Je ne me rappelle pas que le leader adjoint du gouvernement m'ait demandé, comme le stipule le Règlement, si j'acceptais d'attribuer un nombre précis de jours. Il y a eu une conversation. On ne m'a pas demandé combien de sénateurs du Parti conservateur du Canada désiraient prendre la parole à ce sujet. Si on m'avait posé cette question, j'aurais répondu: «le sénateur Di Nino et moi-même».

Je tiens à ce qu'il soit parfaitement clair que le paragraphe 39(1) du Règlement n'a pas été appliqué. Je sais que c'était une conversation privée. Il nous faudra peut-être mettre ces choses par écrit à l'avenir. Je tiens à dire officiellement que les conditions prévues dans cet article du Règlement n'ont pas été respectées par le leader adjoint du gouvernement.

L'honorable Bill Rompkey (leader adjoint du gouvernement): Honorables sénateurs, la conversation a effectivement eu lieu, et j'avais clairement compris qu'on avait proposé d'attribuer un certain temps au reste du débat en deuxième lecture de ce projet de loi. J'avais compris qu'il n'y avait eu aucune entente sur ce temps en particulier. C'est pourquoi j'ai agi comme je l'ai fait aujourd'hui. Ce que j'avais compris de la conversation que j'avais eue était très clair — que nous ne pouvions en venir à une entente quant au temps à attribuer au reste du débat. En ce qui concerne les autres sénateurs qui désirent prendre la parole lors du débat en deuxième lecture, cet avis de motion leur offre amplement le temps de le faire.
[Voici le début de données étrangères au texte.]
(** Going on after a call that may panic. *)
Definition call_then {A B} (c : call A) (k : A -> B) : call B :=
  match c with Ret a => Ret (k a) | Panic msg => Panic msg end.

Section Handlers.
Context {S : Type} `{Ed25519} `{SecretStore S}.

Definition handleHealth : wallet_resp := writeJSON 200 [("status", "ok")].
Definition handleBalance : wallet_resp := writeJSON 200 [("balance", "0")].

(** [body] is the decoded pair of wallet and payload. *)
Definition handleSign (method : string) (body : option (string * string)) (wm : FlowgentWalletManager S)
    : call wallet_resp :=
  if negb (String.eqb method "POST") then Ret (json_error 405 "method not allowed")
  else match body with
       | None => Ret (json_error 400 "invalid request body")
       | Some (wallet, payload) =>
           match GetSecret (wallet_key wallet) (wm_secretStore wm) with
           | Err err => Ret (json_error 500 ("failed to get key: " +:+ err))
           | Ok key => call_then (ed25519_Sign key payload)
                         (fun sig => writeJSON 200 [("signature", hex_encode sig); ("wallet", wallet)])
           end
       end.

Definition handleAddress (method wallet : string) (wm : FlowgentWalletManager S) : call wallet_resp :=
  if negb (String.eqb method "GET") then Ret (json_error 405 "method not allowed")
  else match GetSecret (wallet_key wallet) (wm_secretStore wm) with
       | Err _ => Ret (json_error 404 "wallet not found")
       | Ok key => call_then (ed25519_Public key) (fun pub => writeJSON 200 [("address", address_of pub)])
       end.

(** The keys that can be read; the loop panics with the first that is too
    short. *)
Fixpoint key_infos (keys : list string) (s : S) : call (list any) :=
  match keys with
  | [] => Ret []
  | k :: keys =>
      match GetSecret k s with
      | Err _ => key_infos keys s
      | Ok key =>
          match ed25519_Public key with
          | Panic msg => Panic msg
          | Ret pub =>
              call_then (key_infos keys s) (fun l =>
                VMap [("name", VStr (TrimPrefix k "wallet:")); ("address", VStr (address_of pub))] :: l)
          end
      end
  end.

Definition handleListKeys (wm : FlowgentWalletManager S) : call wallet_resp :=
  match ListSecrets "wallet:" (wm_secretStore wm) with
  | Err err => Ret (json_error 500 err)
  | Ok keys => call_then (key_infos keys (wm_secretStore wm)) (fun l => {| wr_Status := 200; wr_Body := VList l |})
  end.

Definition handleGetKey (name : string) (wm : FlowgentWalletManager S) : call wallet_resp :=
  match GetSecret (wallet_key name) (wm_secretStore wm) with
  | Err _ => Ret (json_error 404 ("wallet not found: " +:+ name))
  | Ok key => call_then (ed25519_Public key) (fun pub => writeJSON 200 [("name", name); ("address", address_of pub)])
  end.

Definition csi_no_creation : string :=
  "key creation not supported with CSI provider — keys are managed externally via Vault/GCP/AWS Secret Manager and injected via CSI driver".

(** The key a body imports, or the one that is generated; [err] is the
    answer otherwise. *)
Definition requested_key (private_key : string) (generated : res string) : res string * wallet_resp :=
  if String.eqb private_key ""
  then (generated, json_error 500 "key generation failed")
  else (match hex_decode private_key with
        | Some kb => if Nat.eqb (String.length kb) PrivateKeySize then Ok kb else Err ""
        | None => Err ""
        end, json_error 400 "invalid private key hex").

(** [body] is the name and the private key; [generated] and [nonce] are the
    randomness of the call. *)
Definition handleCreateKey (generated : res string) (nonce : string) (body : option (string * string))
    (wm : FlowgentWalletManager S) : call wallet_resp * FlowgentWalletManager S :=
  match body with
  | None => (Ret (json_error 400 "invalid body"), wm)
  | Some (name, private_key) =>
      if String.eqb name "" then (Ret (json_error 400 "name is required"), wm)
      else if String.eqb (wm_providerName wm) "csi" then (Ret (json_error 403 csi_no_creation), wm)
      else match requested_key private_key generated with
           | (Err _, resp) => (Ret resp, wm)
           | (Ok key, _) =>
               match PutSecret nonce (wallet_key name) key (wm_secretStore wm) with
               | (Some err, s) => (Ret (json_error 500 err), with_secret_store s wm)
               | (None, s) =>
                   (call_then (ed25519_Public key) (fun pub =>
                      writeJSON 201 ([("name", name); ("address", address_of pub)] ++
                        (if String.eqb private_key "" then [("private_key", hex_encode key)] else []))),
                    with_secret_store s wm)
               end
           end
  end.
Le sénateur Kinsella: L'honorable sénateur se rappelle-t-il si, dans la conversation, les mots «attribuer un nombre précis de jours» ont jamais été utilisés, parce que je ne m'en rappelle pas.

Le sénateur Rompkey: Je me souviens certainement avoir parlé de clore le débat à un certain moment la semaine prochaine, ce qui suppose automatiquement qu'il y aura un certain nombre d'heures avant d'arriver à ce moment la semaine prochaine.
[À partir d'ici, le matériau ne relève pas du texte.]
(* ===== verification/Console.v ===== *)
(** * The console: resources

    [pkg/console/pkg/core.go], [wallet.go] and [console.go]: the resources the
    console lists, gets, adds and removes, over the same tables as the API's
    handlers, and the keys of wallets over a secret store.  A call of the
    database that fails is [db_err]'s; each operation is given the time and
    the id it would generate. *)

From S2P Require Export Store ApiRuns Defs Wallet.

Local Open Scope string_scope.
Local Open Scope list_scope.
Local Open Scope Z_scope.

(** ** State *)

(** The tables of [getStores]. *)
Record ConsoleDB := {
  cd_llms : list LlmProviderInfo; cd_channels : list NotifyChannelInfo; cd_mcps : list McpInfo;
  cd_agents : list AgentRow; cd_flows : list FlowVersionInfo; cd_runs : list RunRow;
}.

Definition on_llms (l : list LlmProviderInfo) (d : ConsoleDB) : ConsoleDB :=
  {| cd_llms := l; cd_channels := cd_channels d; cd_mcps := cd_mcps d; cd_agents := cd_agents d;
     cd_flows := cd_flows d; cd_runs := cd_runs d |}.
Definition on_channels (l : list NotifyChannelInfo) (d : ConsoleDB) : ConsoleDB :=
  {| cd_llms := cd_llms d; cd_channels := l; cd_mcps := cd_mcps d; cd_agents := cd_agents d;
     cd_flows := cd_flows d; cd_runs := cd_runs d |}.
Definition on_mcps (l : list McpInfo) (d : ConsoleDB) : ConsoleDB :=
  {| cd_llms := cd_llms d; cd_channels := cd_channels d; cd_mcps := l; cd_agents := cd_agents d;
     cd_flows := cd_flows d; cd_runs := cd_runs d |}.
Definition on_agents (l : list AgentRow) (d : ConsoleDB) : ConsoleDB :=
  {| cd_llms := cd_llms d; cd_channels := cd_channels d; cd_mcps := cd_mcps d; cd_agents := l;
     cd_flows := cd_flows d; cd_runs := cd_runs d |}.
Definition on_flows (l : list FlowVersionInfo) (d : ConsoleDB) : ConsoleDB :=
  {| cd_llms := cd_llms d; cd_channels := cd_channels d; cd_mcps := cd_mcps d; cd_agents := cd_agents d;
     cd_flows := l; cd_runs := cd_runs d |}.
Definition on_runs (l : list RunRow) (d : ConsoleDB) : ConsoleDB :=
  {| cd_llms := cd_llms d; cd_channels := cd_channels d; cd_mcps := cd_mcps d; cd_agents := cd_agents d;
     cd_flows := cd_flows d; cd_runs := l |}.

Definition empty_db : ConsoleDB :=
  {| cd_llms := []; cd_channels := []; cd_mcps := []; cd_agents := []; cd_flows := []; cd_runs := [] |}.

Record FlowgentConsole (S : Type) := { fc_db : ConsoleDB; fc_secretStore : option S; fc_namespace : string }.
Arguments fc_db {S}. Arguments fc_secretStore {S}. Arguments fc_namespace {S}.

Definition with_db {S} (d : ConsoleDB) (fc : FlowgentConsole S) : FlowgentConsole S :=
  {| fc_db := d; fc_secretStore := fc_secretStore fc; fc_namespace := fc_namespace fc |}.
Definition with_secrets {S} (s : S) (fc : FlowgentConsole S) : FlowgentConsole S :=
  {| fc_db := fc_db fc; fc_secretStore := Some s; fc_namespace := fc_namespace fc |}.
Definition SetNamespace {S} (namespace : string) (fc : FlowgentConsole S) : FlowgentConsole S :=
  {| fc_db := fc_db fc; fc_secretStore := fc_secretStore fc; fc_namespace := namespace |}.

(** The wallet's section of the configuration names a master key file; only a
    SQLite database serves as a secret store. *)
Definition initSecretStore {S} (masterKeyFile : option string) (sqlite : bool) (open : string -> res S) : option S :=
  match masterKeyFile with
  | None | Some EmptyString => None
  | Some mkf => if sqlite then match open mkf with Ok ss => Some ss | Err _ => None end else None
  end.

Definition NewFlowgentConsole {S} (d : ConsoleDB) (defaultNamespace : string) (masterKeyFile : option string)
    (sqlite : bool) (open : string -> res S) : FlowgentConsole S :=
  {| fc_db := d; fc_secretStore := initSecretStore masterKeyFile sqlite open; fc_namespace := defaultNamespace |}.

Section Core.
Variable db_err : string -> option string.

(** A query, and a statement that makes new tables. *)
Definition queried {A} (call : string) (a : A) : res A :=
  match db_err call with Some err => Err err | None => Ok a end.
Definition stored {S} (call : string) (d : ConsoleDB) (fc : FlowgentConsole S) : option string * FlowgentConsole S :=
  match db_err call with Some err => (Some err, fc) | None => (None, with_db d fc) end.

(** ** The tables' own operations *)

Definition put_llm (p : LlmProviderInfo) (d : ConsoleDB) := on_llms (store_Save (lp_columns p) (cd_llms d)) d.
Definition put_channel (c : NotifyChannelInfo) (d : ConsoleDB) := on_channels (store_Save c (cd_channels d)) d.
Definition put_mcp (m : McpInfo) (d : ConsoleDB) := on_mcps (save_named mcp_id m (cd_mcps d)) d.
Definition put_agent (a : AgentRow) (d : ConsoleDB) := on_agents (save_named agent_id a (cd_agents d)) d.
Definition put_flow (now : Z) (spec : FlowInfo) (createdBy comment : string) (d : ConsoleDB) :=
  on_flows (SaveSpec now spec createdBy comment (cd_flows d)) d.
Definition put_run (id : string) (now : Z) (run : FlowRunInfo) (d : ConsoleDB) :=
  on_runs (snd (run_Create id now run (cd_runs d))) d.

(** The specification of a flow; a definition that does not decode is an
    error. *)
Definition get_spec (id : string) (tbl : list FlowVersionInfo) : res FlowInfo :=
  match db_err "GetSpec" with
  | Some err => Err err
  | None =>
      match latest_version id tbl with
      | None => Err "sql: no rows in result set"
      | Some v => match fv_Definition v with Some spec => Ok spec | None => Err "unmarshal" end
      end
  end.

Section Operations.
Context {S : Type}.
Abbreviation console := (FlowgentConsole S).

(** ** LLM providers *)

Definition ListLLMs (fc : console) : res (list LlmProviderInfo) :=
  queried "Select" (pg_Items (store_Select first_thousand (cd_llms (fc_db fc)))).
Definition GetLLM (id : string) (fc : console) : res LlmProviderInfo :=
  get_row db_err "llm_providers" id (cd_llms (fc_db fc)).
Definition AddLLM (id : string) (now : Z) (p : LlmProviderInfo) (fc : console) : option string * console :=
  let p := lp_with (base_new id (fc_namespace fc) now (lp_base p)) (lp_Status p) (lp_ApiKey p) p in
  stored "Save" (put_llm p (fc_db fc)) fc.
Definition RemoveLLM (now : Z) (id : string) (fc : console) : option string * console :=
  stored "Delete" (on_llms (store_Delete now id (cd_llms (fc_db fc))) (fc_db fc)) fc.

(** ** Channels *)

Definition ListChannels (fc : console) : res (list NotifyChannelInfo) :=
  queried "Select" (pg_Items (store_Select first_thousand (cd_channels (fc_db fc)))).
Definition GetChannel (id : string) (fc : console) : res NotifyChannelInfo :=
  get_row db_err "nfy_channel" id (cd_channels (fc_db fc)).
Definition AddChannel (id : string) (now : Z) (c : NotifyChannelInfo) (fc : console) : option string * console :=
  stored "Save" (put_channel (nc_with (base_new id (fc_namespace fc) now (nc_base c)) c) (fc_db fc)) fc.
Definition RemoveChannel (now : Z) (id : string) (fc : console) : option string * console :=
  stored "Delete" (on_channels (store_Delete now id (cd_channels (fc_db fc))) (fc_db fc)) fc.

(** ** Agents and MCP servers: no id is made for them *)

Definition ListAgents (fc : console) : res (list AgentRow) :=
  queried "Select" (pg_Items (store_Select first_thousand (cd_agents (fc_db fc)))).
Definition GetAgent (name : string) (fc : console) : res AgentRow :=
  get_row db_err "llm_agent" name (cd_agents (fc_db fc)).
Definition agent_with (b : BaseEntity) (a : AgentRow) : AgentRow :=
  {| ag_base := b; ag_info := ag_info a; ag_Labels := ag_Labels a |}.
Definition AddAgent (now : Z) (a : AgentRow) (fc : console) : option string * console :=
  stored "Save" (put_agent (agent_with (base_new (agent_id a) (fc_namespace fc) now (ag_base a)) a) (fc_db fc)) fc.
Definition RemoveAgent (now : Z) (name : string) (fc : console) : option string * console :=
  stored "Delete" (on_agents (store_Delete now name (cd_agents (fc_db fc))) (fc_db fc)) fc.

Definition ListMCPs (fc : console) : res (list McpInfo) :=
  queried "Select" (pg_Items (store_Select first_thousand (cd_mcps (fc_db fc)))).
Definition GetMCP (name : string) (fc : console) : res McpInfo :=
  get_row db_err "llm_mcp" name (cd_mcps (fc_db fc)).
Definition AddMCP (now : Z) (m : McpInfo) (fc : console) : option string * console :=
  stored "Save" (put_mcp (mcp_base (base_new (mcp_id m) (fc_namespace fc) now (mc_base m)) m) (fc_db fc)) fc.
Definition RemoveMCP (now : Z) (name : string) (fc : console) : option string * console :=
  stored "Delete" (on_mcps (store_Delete now name (cd_mcps (fc_db fc))) (fc_db fc)) fc.

(** ** Flows and skills *)

Definition flow_with (id namespace description kind : string) (f : FlowInfo) : FlowInfo :=
  {| f_ID := id; f_Namespace := namespace; f_Description := description; f_Kind := kind; f_Vars := f_Vars f;
     f_Nodes := f_Nodes f; f_Edges := f_Edges f; f_Triggers := f_Triggers f; f_Priority := f_Priority f;
     f_K8sNamespace := f_K8sNamespace f |}.

Definition ListFlows (fc : console) : res (list FlowVersionInfo) :=
  queried "Select" (pg_Items (store_Select first_thousand (cd_flows (fc_db fc)))).
Definition GetFlow (id : string) (fc : console) : res FlowInfo := get_spec id (cd_flows (fc_db fc)).
Definition AddFlow (id : string) (now : Z) (spec : FlowInfo) (fc : console) : option string * console :=
  let spec := flow_with (given (f_ID spec) id) (fc_namespace fc) (f_Description spec) (given (f_Kind spec) "flow") spec in
  stored "SaveSpec" (put_flow now spec "console" "added via console" (fc_db fc)) fc.
Definition RemoveFlow (now : Z) (id : string) (fc : console) : option string * console :=
  stored "Delete" (on_flows (store_Delete now id (cd_flows (fc_db fc))) (fc_db fc)) fc.

Definition is_skill (spec : res FlowInfo) : bool :=
  match spec with Ok s => String.eqb (f_Kind s) "skill" | Err _ => false end.

Definition ListSkills (fc : console) : res (list FlowVersionInfo) :=
  match ListFlows fc with
  | Err err => Err err
  | Ok items => Ok (List.filter (fun fv => is_skill (get_spec (fv_FlowID fv) (cd_flows (fc_db fc)))) items)
  end.
Definition GetSkill (id : string) (fc : console) : res FlowInfo :=
  match get_spec id (cd_flows (fc_db fc)) with
  | Ok spec => Ok spec
  | Err _ => Err ("skill not found: " +:+ id)
  end.
Definition AddSkill (id : string) (now : Z) (spec : FlowInfo) (fc : console) : option string * console :=
  let spec := flow_with (given (f_ID spec) id) (fc_namespace fc) (f_Description spec) "skill" spec in
  stored "SaveSpec" (put_flow now spec "console" "added via console" (fc_db fc)) fc.
Definition RemoveSkill (now : Z) (id : string) (fc : console) : option string * console := RemoveFlow now id fc.

(** ** Runs *)

Definition ListRuns (fc : console) : res (list RunRow) :=
  queried "Select" (pg_Items (store_Select {| pg_Page := 1; pg_Size := 50 |} (cd_runs (fc_db fc)))).
Definition GetRun (id : string) (fc : console) : res RunRow :=
  get_row db_err "orh_flowrun" id (cd_runs (fc_db fc)).

Definition new_run (namespace flowID : string) : FlowRunInfo :=
  {| r_ID := ""; r_Namespace := namespace; r_AgentFlowID := flowID; r_Version := 0; r_Status := RunPending; r_Vars := [];
     r_Error := ""; r_Trigger := {| ti_Type := ""; ti_Source := ""; ti_Payload := [] |}; r_StartedAt := None;
     r_FinishedAt := None; r_K8sNamespace := ""; r_Priority := "" |}.

(** The id is the store's. *)
Definition CreateRun (id : string) (now : Z) (flowID : string) (fc : console) : res FlowRunInfo * console :=
  let (run, tbl) := run_Create id now (new_run (fc_namespace fc) flowID) (cd_runs (fc_db fc)) in
  match db_err "Create" with
  | Some err => (Err err, fc)
  | None => (Ok run, with_db (on_runs tbl (fc_db fc)) fc)
  end.

Definition StartRun (now : Z) (runID : string) (fc : console) : res FlowRunInfo * console :=
  match GetRun runID fc with
  | Err _ => (Err ("run not found: " +:+ runID), fc)
  | Ok row =>
      let run := rr_run row in
      let run := set_run (r_ID run) RunRunning (r_Vars run) (r_Error run) (Some now) (r_FinishedAt run) run in
      match db_err "Update" with
      | Some err => (Err err, fc)
      | None => (Ok run, with_db (on_runs (run_Update now run (rr_output row) (cd_runs (fc_db fc))) (fc_db fc)) fc)
      end
  end.

Definition StopRun (now : Z) (runID : string) (fc : console) : option string * console :=
  stored "Cancel" (on_runs (run_Cancel now runID (cd_runs (fc_db fc))) (fc_db fc)) fc.

(** ** Wallet keys (wallet.go) *)

Context `{SecretStore S}.

Definition no_secret_store : string := "wallet secret store not available".
Definition HasSecretStore (fc : console) : bool := match fc_secretStore fc with Some _ => true | None => false end.

(** The key to store: imported or generated. *)
Definition wallet_key_given (hexPrivateKey : string) (generated : res string) : res string :=
  if String.eqb hexPrivateKey "" then
    match generated with Ok priv => Ok priv | Err err => Err ("generating key: " +:+ err) end
  else match hex_decode hexPrivateKey with
       | None => Err "invalid hex private key"
       | Some keyBytes =>
           if Nat.eqb (String.length keyBytes) PrivateKeySize then Ok keyBytes
           else Err ("invalid key length: got " +:+ Itoa (Z.of_nat (String.length keyBytes)) +:+ ", want 64")
       end.

Definition CreateWalletKey (generated : res string) (nonce name hexPrivateKey : string) (fc : console)
    : call (res string) * console :=
  match fc_secretStore fc with
  | None => (Ret (Err no_secret_store), fc)
  | Some ss =>
      match wallet_key_given hexPrivateKey generated with
      | Err err => (Ret (Err err), fc)
      | Ok key =>
          match PutSecret nonce (wallet_key name) key ss with
          | (Some err, ss) => (Ret (Err ("storing key: " +:+ err)), with_secrets ss fc)
          | (None, ss) => (call_then (ed25519_Public key) (fun pub => Ok (address_of pub)), with_secrets ss fc)
          end
      end
  end.

Definition GetWalletKey (name : string) (fc : console) : call (res string) :=
  match fc_secretStore fc with
  | None => Ret (Err no_secret_store)
  | Some ss =>
      match GetSecret (wallet_key name) ss with
      | Err err => Ret (Err err)
      | Ok key => call_then (ed25519_Public key) (fun pub => Ok (address_of pub))
      end
  end.

Definition ListWalletKeys (fc : console) : res (list string) :=
  match fc_secretStore fc with
  | None => Err no_secret_store
  | Some ss => let? keys := ListSecrets "wallet:" ss in Ok (map (fun k => TrimPrefix k "wallet:") keys)
  end.

Definition DeleteWalletKey (name : string) (fc : console) : option string * console :=
  match fc_secretStore fc with
  | None => (Some no_secret_store, fc)
  | Some ss => let (err, ss) := DeleteSecret (wallet_key name) ss in (err, with_secrets ss fc)
  end.
End Operations.
End Core.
Le sénateur Kinsella: Des suppositions et des déductions ont été faites, mais la demande spécifique d'attribution de temps ne l'a pas été. La conversation est claire dans mon esprit.
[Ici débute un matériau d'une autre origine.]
(** In a batch, adding crashes: there is no terminal to read from. *)
Lemma batch_add_crashes :
  exists msg, RunREPL no_import no_files "help" (fun _ => plain_around) ["agent"; "add"] [] (con None "acme" empty_db) "acme" =
    ([], Some (Crashes msg)).
Proof. eexists. vm_compute. reflexivity. Qed.

(** A batch of blanks crashes. *)
Lemma blank_batch_crashes :
  exists msg, RunREPL no_import no_files "help" (fun _ => plain_around) [""] [] (con None "acme" empty_db) "acme" =
    ([], Some (Crashes msg)).
Proof. eexists. vm_compute. reflexivity. Qed.

(** A kind in capitals is refused by the command, though the export takes it. *)
Lemma export_kind_case :
  dispatch no_import no_files plain_around "help" "export -k LLM -o x.json" (session "" None) =
    says ("Invalid kind " +:+ Quote "LLM" +:+ ". Valid kinds: llm, channel, mcp, skill, agent, flow, flowrun") (session "" None) /\
  ex_Channels (ExportKinds no_err ["Channel"] (con None "" small_db : FlowgentConsole CSIStore)) = [small_channel "c1"].
Proof. split; vm_compute; reflexivity. Qed.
Je sais que l'honorable sénateur est nouveau dans le poste de leader adjoint et qu'il suivra plus soigneusement les exigences du Règlement, parce que les règles protègent la minorité. Si, pour certains honorables sénateurs, en particulier les nouveaux, nous semblons un peu tatillons à ce sujet, c'est que la minorité dépend du Règlement pour faire fonctionner notre système parlementaire. Je crois que c'est clair.

Son Honneur le Président: Honorables sénateurs, c'est une question entre les leaders parlementaires et je n'avais pas l'intention de m'adresser à d'autres sénateurs. L'argument du sénateur Kinsella souligne l'importance de la précision quand il est fait référence au Règlement. Le président de séance se trouve lui-même dans la drôle de position de déterminer qui croire, domaine dans lequel je ne veux pas m'aventurer.

Je vais accepter l'avis de motion, mais je le fais en ajoutant cette réserve: ayant écouté l'échange entre les leaders parlementaires, je les exhorte, ainsi que les autres sénateurs, à faire très attention au Règlement et à en observer les exigences.

(1500)

PROJET DE LOI SUR L'ENREGISTREMENT DE RENSEIGNEMENTS SUR LES DÉLINQUANTS SEXUELS

DEUXIÈME LECTURE

L'ordre du jour appelle:

Reprise du débat sur la motion de l'honorable sénateur Pearson, appuyée par l'honorable sénateur Christensen, tendant à la deuxième lecture du projet de loi C-16, Loi concernant l'enregistrement de renseignements sur les délinquants sexuels et modifiant le Code criminel et d'autres lois en conséquence.

L'honorable Consiglio Di Nino: Honorables sénateurs, je suis heureux d'intervenir et de participer au débat sur le projet de loi C-16, Loi sur l'enregistrement de renseignements sur les délinquants sexuels. Le projet de loi C-16, comme on nous l'a dit, remplace le projet de loi C-23, mort au Feuilleton à la dissolution de la Chambre à la mi-novembre.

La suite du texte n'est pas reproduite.